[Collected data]

(** * Credit-metrics warehouse: SQL procedures, views and Cube measures

    A shallow embedding of the warehouse's SQL (schema script, rollup
    procedures, reporting view, quality validator) and of the SQL fragments of
    the Cube schemas [CreditMetrics] and [CreditMetricsCalculated].

    Conventions.
    - A nullable numeric expression is an [option Q]: [None] is SQL NULL, and
      the arithmetic of exact-value numbers (sums, differences, products,
      quotients, means) is taken exact.
    - A condition is three-valued ([option bool]); a CASE arm or a WHERE
      clause fires only when its condition is [Some true].
    - A stored DECIMAL(p,s) cell is the integer count of 10^-s units
      (origination_amt 1234.50 is 123450); a stored BIGINT is a [Z].  A value
      is rounded to the column's scale when it is stored.
    - A VARCHAR value stands for its class under the column collation.
    - The server runs in strict SQL mode with autocommit on, its defaults. *)

From Stdlib Require Import ZArith QArith Qround List String Bool Lia Lqa.
From Stdlib Require Import Sorting.Permutation Sorting.Sorted.
Import ListNotations.

Local Open Scope Z_scope.

(* ------------------------------------------------------------------ *)
(** ** SQL values *)

Module Sql.

Definition num := option Q.
Definition tri := option bool.

(** Equality of nullable numbers up to the representation of a fraction. *)
Definition num_eq (a b : num) : Prop :=
  match a, b with
  | None, None => True
  | Some x, Some y => (x == y)%Q
  | _, _ => False
  end.

Definition Qlt_bool (x y : Q) : bool := negb (Qle_bool y x).

Definition lift2 (f : Q -> Q -> Q) (a b : num) : num :=
  match a, b with
  | Some x, Some y => Some (f x y)
  | _, _ => None
  end.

▸ **Work instructions**
Leave out every line above except those from the line with "the Cube schemas" up to and including the line with "- A stored DECIMAL(p,s)", and copy those exactly.

▸ **Your solution**
    the Cube schemas [CreditMetrics] and [CreditMetricsCalculated].

    Conventions.
    - A nullable numeric expression is an [option Q]: [None] is SQL NULL, and
      the arithmetic of exact-value numbers (sums, differences, products,
      quotients, means) is taken exact.
    - A condition is three-valued ([option bool]); a CASE arm or a WHERE
      clause fires only when its condition is [Some true].
    - A stored DECIMAL(p,s) cell is the integer count of 10^-s units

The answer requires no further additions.